Do any one of the following:

Verify your downloads

Downloads may fail for any number of reasons. Always verify the sha256sum of the downloaded files.
  1. Download the ISO image for a Live image. Create CD media from the ISO file using your preferred application. You may also use the livecd-tools package to write the image to other bootable media such as a USB flash disk. To install the distribution to your hard disk, use the shortcut on the desktop after you log in.
  2. Download the ISO images for the full distribution on DVD. Create DVD media from the ISO files using your preferred application, or put the images on a Windows FAT32 or Linux ext2, ext3, or ext4 partition.
  3. Download the netinst.iso image for a minimal boot CD or USB flash drive. Write the image to the approriate physical media to create bootable media. The boot media contains no packages but must be pointed at a hard disk or online repository to complete the installation.
  4. Download the vmlinuz kernel file and the initrd.img ramdisk image from the distribution's isolinux/ directory. Configure your operating system to boot the kernel and load the ramdisk image. For further information on installation without media, refer to Chapter 12, Installing Without Media.
    For information on setting up a network boot server from which you can install Fedora, refer to Chapter 13, Setting Up an Installation Server.
To learn how to turn ISO images into CD or DVD media, refer to Making Fedora Discs available from http://docs.fedoraproject.org/readme-burning-isos/.
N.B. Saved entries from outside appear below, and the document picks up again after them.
Definition set_env (e : env) (s : pstate env) : pstate env := PState e (ps_rates s) (ps_quota s).
Definition set_quota (q : quota_db) (s : pstate env) : pstate env := PState (ps_env s) (ps_rates s) q.
Definition set_rate (key : string) (r : _ProviderRateState) (s : pstate env) : pstate env :=
  PState (ps_env s) (<[key := r]> (ps_rates s)) (ps_quota s).

Definition ask {A} (f : env → A * env) : pprog A := λ s, let r := f (ps_env s) in (Ok r.1, set_env r.2 s).
Definition lift {A} (r : result api_exn A) : pprog A := λ s, (r, s).
Definition on_quota {A} (m : prog quota_db quota_exn A) : pprog A := λ s,
  match m (ps_quota s) with
  | (Ok a, q) => (Ok a, set_quota q s)
  | (Err e, q) => (Err (ApiQuota e), set_quota q s)
  end.

(** [try]: what a call raises, as a value. *)
Definition attempt {A} (m : pprog A) : pprog (result api_exn A) := λ s, let r := m s in (Ok r.1, r.2).
Definition put_rate (key : string) (r : _ProviderRateState) : pprog unit := λ s, (Ok tt, set_rate key r s).

Definition cancelled_now : pprog bool := ask token_set.
Definition wait_cancelled (delay : py_float) : pprog bool := ask (token_wait delay).
Definition read_monotonic : pprog Q := ask monotonic.
Definition read_wall : pprog Q := ask wall_time.
Definition fresh_uuid : pprog string := ask uuid4.

Definition raise_if_cancelled : pprog unit :=
  cancelled ← cancelled_now;
  if (cancelled : bool) then prog_raise ApiCancelled else mret tt.

Definition rate_of (key : string) (s : pstate env) : _ProviderRateState :=
  default _ProviderRateState_default (ps_rates s !! key).

(** One turn of the loop of [_wait_for_request_slot], under the lock: the slot
    is taken at [now], or the delay until it is free. *)
Definition take_slot (provider : LLMProviderOptions) (configured_minimum : py_float) : pprog (option py_float) :=
  let key := _provider_key provider in
  let base_interval := float_max (Fin 0) configured_minimum in
  state ← prog_read (rate_of key);
  now ← read_monotonic;
  let delay := float_max (Fin 0) (float_add (rt_next_request_at state) (Fin (- now))) in
  if float_leb delay (Fin 0)
  then
    let interval := float_max base_interval (rt_adaptive_interval state) in
    _ ← put_rate key (mkRateState (float_add (Fin now) interval) (rt_adaptive_interval state)
                        (rt_consecutive_limits state));
    mret None
  else
    _ ← put_rate key state;
    mret (Some delay).

Fixpoint _wait_for_request_slot (fuel : nat) (provider : LLMProviderOptions) (configured_minimum : py_float)
    : pprog unit :=
  match fuel with
  | O => prog_raise (ApiRuntime "still waiting for a request slot")
  | S fuel =>
      delay ← take_slot provider configured_minimum;
      match delay with
      | None => mret tt
      | Some delay =>
          cancelled ← wait_cancelled delay;
          if (cancelled : bool) then prog_raise ApiCancelled else _wait_for_request_slot fuel provider configured_minimum
      end
  end.

(** [wait_for_quota] of [quota.py]. *)
Fixpoint wait_for_quota_until (fuel : nat) (deadline : py_float) (provider : LLMProviderOptions)
    (c : ProviderRequestContext) : pprog QuotaReservation :=
  match fuel with
  | O => prog_raise (ApiRuntime "still waiting for quota")
  | S fuel =>
      _ ← raise_if_cancelled;
      now ← read_wall;
      uuid ← fresh_uuid;
      outcome ← attempt (on_quota (reserve_quota url_hostname account_fingerprint provider (rc_profile c)
                           (rc_estimate c) (rc_pool_id c) (rc_llm_options c) now uuid));
      match outcome with
      | Err (ApiQuota (QuotaUnavailableError retry_at)) =>
          now ← read_monotonic;
          wall ← read_wall;
          let remaining := float_add deadline (Fin (- now)) in
          let delay := float_min (Fin (wait_seconds retry_at wall)) remaining in
          if float_leb delay (Fin 0) then prog_raise (ApiQuota (QuotaUnavailableError retry_at))
          else
            cancelled ← wait_cancelled delay;
            if (cancelled : bool) then prog_raise ApiCancelled else wait_for_quota_until fuel deadline provider c
      | Err e => prog_raise e
      | Ok reservation => mret reservation
      end
  end.

Definition wait_for_quota (fuel : nat) (provider : LLMProviderOptions) (c : ProviderRequestContext)
    : pprog QuotaReservation :=
  now ← read_monotonic;
  wait_for_quota_until fuel
    (float_add (Fin now) (float_max (Fin 0) (lm_quota_wait_timeout_sec (rc_llm_options c)))) provider c.

Definition float_nonzero (a : py_float) : bool := match a with Fin q => negb (Qeq_bool q 0) | _ => true end.

Definition configured_interval (s : pstate env) : py_float :=
  float_max (Fin 0) (lm_min_request_interval_sec (current_options (ps_env s))).

Definition _increase_backoff (provider : LLMProviderOptions) (delay : Q) (rate_limited : bool) : pprog unit :=
  let key := _provider_key provider in
  configured ← prog_read configured_interval;
  state ← prog_read (rate_of key);
  let adaptive := if float_nonzero (rt_adaptive_interval state) then float_scale 2 (rt_adaptive_interval state)
                  else float_max (Fin 1) configured in
  let adaptive_interval := float_min (Fin 60) (float_max configured adaptive) in
  now ← read_monotonic;
  let next_request_at := float_max (rt_next_request_at state)
                           (float_add (Fin now) (float_max (Fin delay) adaptive_interval)) in
  put_rate key (mkRateState next_request_at adaptive_interval
                  (rt_consecutive_limits state + if rate_limited then 1 else 0)).
Definition parsed_limit (source : string) (item : json) : result registry_exn limit :=
  match item with
  | JObject item =>
      metric ← item_of "metric" item;
      amount ← (v ← item_of "amount" item; converted (py_float_of v) (RegistryOther "ValueError"));
      window ← (v ← item_of "window_seconds" item; converted (py_int_of v) (RegistryOther "ValueError"));
      Ok (mkLimit (py_str metric) amount window (py_str_or (dict_get "scope" item) "provider_model") source (Fin 0)
            (py_str_or (dict_get "reset_policy" item) "rolling"))
  | _ => Err (RegistryOther "TypeError")
  end.

Definition entry_profile (provider : LLMProviderOptions) (source : string) (entry : fields)
    : result registry_exn limit_profile :=
  capabilities ← py_dict (dict_get "capabilities" entry);
  unit_costs ← py_dict (dict_get "unit_costs" entry);
  context_tokens ← int_or_zero (dict_get "context_tokens" capabilities);
  max_output_tokens ← int_or_zero (dict_get "max_output_tokens" capabilities);
  let capability := mkProviderCapability (Z.max 0 context_tokens) (Z.max 0 max_output_tokens)
    (py_str_or (dict_get "structured_output" capabilities) "auto") (truthy (dict_get "native_browsing" capabilities))
    (truthy (dict_get "local" capabilities)) (truthy (dict_get "deprecated" capabilities)) in
  items ← elements_of (dict_get "limits" entry);
  parsed_limits ← each (parsed_limit source) items;
  input_units ← float_or_zero (dict_get "input_tokens_per_million" unit_costs);
  output_units ← float_or_zero (dict_get "output_tokens_per_million" unit_costs);
  let configured := po_limits provider in
  Ok (mkLimitProfile (py_str_or (dict_get "entry_id" entry) "") source (py_str_or (dict_get "free_tier" entry) "unknown")
        (py_str_or (dict_get "free_tier_note" entry) "") (py_str_or (dict_get "source_url" entry) "") capability
        parsed_limits (float_max (Fin 0) input_units) (float_max (Fin 0) output_units)
        (Z.max 0 (lo_max_domains_per_request configured)) (lo_safety_margin_percent configured)
        (str_or (lo_quota_group configured) (str_strip (py_str_or (dict_get "quota_group" entry) "")))).

Definition _profile_from_registry (provider : LLMProviderOptions) (registry : ProviderRegistry)
    : result registry_exn limit_profile :=
  local ← _is_local_provider provider;
  if (local : bool) then Ok (own_profile provider "local" true [])
  else
    matches ← scored_entries provider (rr_entries registry);
    match best_entry matches with
    | None => Ok (own_profile provider "unknown" false [])
    | Some entry => entry_profile provider (rr_source registry) entry
    end.

(** The metrics with their amounts and windows. *)
Definition configured_fields (configured : ProviderLimitOptions) : list (string * json * Z) :=
  [("requests", JInt (lo_requests_per_minute configured), 60);
   ("requests", JInt (lo_requests_per_hour configured), 3600);
   ("requests", JInt (lo_requests_per_day configured), 86400);
   ("input_tokens", JInt (lo_input_tokens_per_minute configured), 60);
   ("output_tokens", JInt (lo_output_tokens_per_minute configured), 60);
   ("total_tokens", JInt (lo_tokens_per_minute configured), 60);
   ("total_tokens", JInt (lo_tokens_per_hour configured), 3600);
   ("total_tokens", JInt (lo_tokens_per_day configured), 86400);
   ("units", JFloat (lo_units_per_day configured), 86400)]%string.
1.3. Prepare for Installation

Back up any user data you need to preserve.

Resizing Partitions

The installation program provides functions for resizing ext2, ext3, ext4, and NTFS formatted partitions. Refer to Section 9.14, “Creating a Custom Partition Layout” for more information.

1.4. Install Fedora

Boot from the desired media, with any options appropriate for your hardware and installation mode. Refer to Chapter 11, Boot Options for more information about boot options. If you boot from the Live CD, select the Install to Hard Disk option from the desktop to run the installation program. (Alternatively, the option can be found in ApplicationsSystem Tools.) If you boot from minimal media or a downloaded kernel, select a network or hard disk resource from which to install.
Proceed through all the steps of the installation program. The installation program does not change your system until you make a final confirmation to proceed. When installation is finished, reboot your system.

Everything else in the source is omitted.